You could argue that Sandusky's crimes call out for plowing salt into the field of Beaver Stadium, so that nothing grows there ever again. So that no one ever derives joy from a program that concealed such suffering. As it stands, while the fans may be more subdued for a few weeks or a season, Happy Valley's Saturday-afternoon bacchanals will almost certainly resume. They may even be worse than before: One thing more irritating than a noisy drunk, after all, is a self-justifying one.

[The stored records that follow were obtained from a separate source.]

Lemma fuzzy_runs_monotone_witness :
  let B := ceil_div (length ISA_ex) 4 in
  (∀ b, b < B → ¬ block_empty 4 ISA_ex b →
     fs_min_prev_val (fuzzy_scan b 4 ISA_ex)
     ≤ fs_min_prev_val (fuzzy_scan (S b) 4 ISA_ex)) ∧
  fs_runs (fuzzy_scan (length ISA_ex) 4 ISA_ex)
  = 1 + length (filter (block_empty 4 ISA_ex) (seq 0 B)).
Proof. apply (fuzzy_runs_monotone 4 ISA_ex). lia. Defined.

(** C5 as stated fails: on the example of the header with [d = 4] the run
    counter ends at 2 although a single block has no candidate. *)
Lemma fuzzy_runs_counterexample :
  ¬ (∀ (d : nat) (isa : list nat),
       1 ≤ d → is_perm isa →
       let B := ceil_div (length isa) d in
       (∀ b, b < B → ¬ block_empty d isa b →
          fs_min_prev_val (fuzzy_scan b d isa)
          ≤ fs_min_prev_val (fuzzy_scan (S b) d isa)) ∧
       fs_runs (fuzzy_scan (length isa) d isa)
       = length (filter (block_empty d isa) (seq 0 B))).
Proof.
  intros Hclaim.
  destruct (Hclaim 4 ISA_ex ltac:(lia) ISA_ex_perm) as [_ Hruns].
  vm_compute in Hruns. discriminate.
Qed.

(** C1 at a failing input.  On the example of the header ([d = 4],
    [sa_sample_chars = {B, E}]) the SA index 0 is sampled by
    [_bwt_sampling] and [SA[0] = 12], but [operator[]] returns [48]: the
    sample read is multiplied by [sample_dens]. *)
Theorem bwt_get_example :
  let X := bwt_sampling_build (λ x, x) 4 SA_ex BWT_ex (Some sample_char_ex) in
  bwt_is_sampled X 0 = true ∧ SA_ex !!! 0 = 12 ∧ bwt_get 4 X 0 = 48.
Proof. by vm_compute. Qed.

(** C6.  For the three ISA supports built with one stride [d >= 1] from a
    permutation [SA] of [[0, n)] and for every [i < n]: [sample_leq(i)]
    returns [(v, p)] with [SA[v] = p], [p <= i] and [p] a multiple of [d]
    (for the fuzzy support [p] is a chosen position, not a multiple, and may
    be the wrap-around sample of the last block); [sample_qeq(i)] returns
    [(v, p)] with [SA[v] = p] and [p >= i], or the wrap-around sample. *)
Theorem isa_neighbour_samples (d : nat) (sa isa : list nat) (i : nat) :
  1 ≤ d → is_perm sa → is_inverse sa isa → i < length sa →
  let D1 := isa_sampling_build d sa in
  let D2 := text_order_isa_build (text_order_sampling_build d sa) in
  let C4 := fuzzy_sa_sampling_build d isa in
  let D3 := fuzzy_isa_build C4 in
  (leq_law d sa i (isa_sample_leq d D1 i) ∧
   leq_law d sa i (text_order_isa_sample_leq d D2 i) ∧
   fuzzy_leq_law d sa C4 i (fuzzy_isa_sample_leq d D3 i)) ∧
  (qeq_law d sa i (isa_sample_qeq d D1 i) ∧
   qeq_law d sa i (text_order_isa_sample_qeq d D2 i) ∧
   fuzzy_qeq_law d sa C4 i (fuzzy_isa_sample_qeq d D3 i)).
Proof.
  intros Hd Hp Hinv Hi. cbn zeta. split_and!.
  - by apply isa_sample_leq_law.
  - by apply text_order_isa_sample_leq_law.
  - by apply fuzzy_isa_sample_leq_law.
  - by apply isa_sample_qeq_law.
  - by apply text_order_isa_sample_qeq_law.
  - by apply fuzzy_isa_sample_qeq_law.
Qed.

Lemma isa_neighbour_samples_witness :
  let D1 := isa_sampling_build 3 SA_ex in
  let D2 := text_order_isa_build (text_order_sampling_build 3 SA_ex) in
  let C4 := fuzzy_sa_sampling_build 3 ISA_ex in
  let D3 := fuzzy_isa_build C4 in
  (leq_law 3 SA_ex 7 (isa_sample_leq 3 D1 7) ∧
   leq_law 3 SA_ex 7 (text_order_isa_sample_leq 3 D2 7) ∧
   fuzzy_leq_law 3 SA_ex C4 7 (fuzzy_isa_sample_leq 3 D3 7)) ∧
  (qeq_law 3 SA_ex 7 (isa_sample_qeq 3 D1 7) ∧
   qeq_law 3 SA_ex 7 (text_order_isa_sample_qeq 3 D2 7) ∧
   fuzzy_qeq_law 3 SA_ex C4 7 (fuzzy_isa_sample_qeq 3 D3 7)).
Proof.
  apply (isa_neighbour_samples 3 SA_ex ISA_ex 7).
  - lia.
  - by_compute.
  - by_compute.
  - simpl. lia.
Defined.

(** C2, as the code has it.  With one stride [d >= 1] and [SA] a
    permutation of [[0, n)]: for the plain ISA sampling and for the
    text-order ISA support, [SA[D[k * d]] = k * d] whenever [k * d < n].  The
    fuzzy pair samples one chosen position per block instead of the
    multiples of [d]: for a block [b] ([b * d < n]) the ISA sample the
    support reconstructs, [v = select1(marked_sa, C4.inv(b) + 1)], has
    [SA[v] = select1(marked_isa, b + 1)], a position of block [b]. *)
Theorem matched_pair_identity (d : nat) (sa isa : list nat) :
  1 ≤ d → is_perm sa → is_inverse sa isa →
  let n := length sa in
  let D1 := isa_sampling_build d sa in
  let D2 := text_order_isa_build (text_order_sampling_build d sa) in
  let C4 := fuzzy_sa_sampling_build d isa in
  let D3 := fuzzy_isa_build C4 in
  (∀ k, k * d < n → sa !!! isa_get d D1 (k * d) = k * d) ∧
  (∀ k, k * d < n → sa !!! text_order_isa_get d D2 (k * d) = k * d) ∧
  (∀ b, b * d < n →
     let p := select1 (fz_marked_isa C4) (b + 1) in
     in_block d n b p ∧
     sa !!! select_query (fis_select_marked_sa D3) (fuzzy_inv C4 b + 1) = p).
Proof.
  intros Hd Hp Hinv. cbn zeta. split_and!.
  - intros k Hk. unfold isa_get. rewrite Nat.div_mul by lia.
    by apply isa_samples.
  - intros k Hk. unfold text_order_isa_get. rewrite Nat.div_mul by lia.
    by apply (text_order_isa_at d sa Hd Hp k).
  - intros b Hb. pose proof (is_inverse_perm sa isa Hp Hinv) as Hpi.
    pose proof Hinv as [Hlen _].
    assert (b < ceil_div (length isa) d) as Hblk by (rewrite Hlen; by apply lt_ceil_div).
    unfold select_query, fuzzy_isa_build. cbn [fis_select_marked_sa ss_v select_init].
    cbn [default from_option id].
    rewrite fuzzy_select_isa, fuzzy_select_sa by done. split.
    + rewrite <-Hlen. by apply fuzzy_chosen_in_block.
    + apply (is_inverse_cancel sa isa); [done..|]. rewrite <-Hlen.
      by apply fuzzy_chosen_bound.
Qed.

But as the lawyers will tell you, it's not clear the NCAA had power to order any sanctions at all. And in any case, for all the dollar signs attached to it, college football is still just a game. Nothing you do to a football program can ever match what Sandusky did to those children. That's why using the phrase "death penalty" to describe one proposed penalty — a multi-year team suspension — was so ludicrous. 

And instead of the "death penalty," Penn State football will suffer a kind of walking death: four years with no chance of a bowl appearance. Its team will take the field with its horizons dimmed, its dreams tainted.

Is that unfair to Penn State's players, who had nothing to do with Sandusky's crimes, or the decisions that enabled them? Yes. But that's the thing: When the powerful sin, the innocent suffer. Penn State students may as well learn that now. It will be more painful after graduation. 

In fact, Penn State administrators missed a chance to reinforce that lesson when, shortly after dawn last Sunday, they removed a beloved statue of Paterno from outside Beaver Stadium.

Instead of an empty space for fans to walk past, administrators should have left a scar. They should have left Paterno standing, but removed the frieze of football players trotting behind him, replacing them with the images of pleading children. Instead of seeing a beloved coach leading his team to glory, we would recognize Paterno's legacy for the cautionary tale it truly was. We'd remember him with his back turned to the children, his finger raised in the air. 

His bespectacled eyes fixed on empty, elusive victory.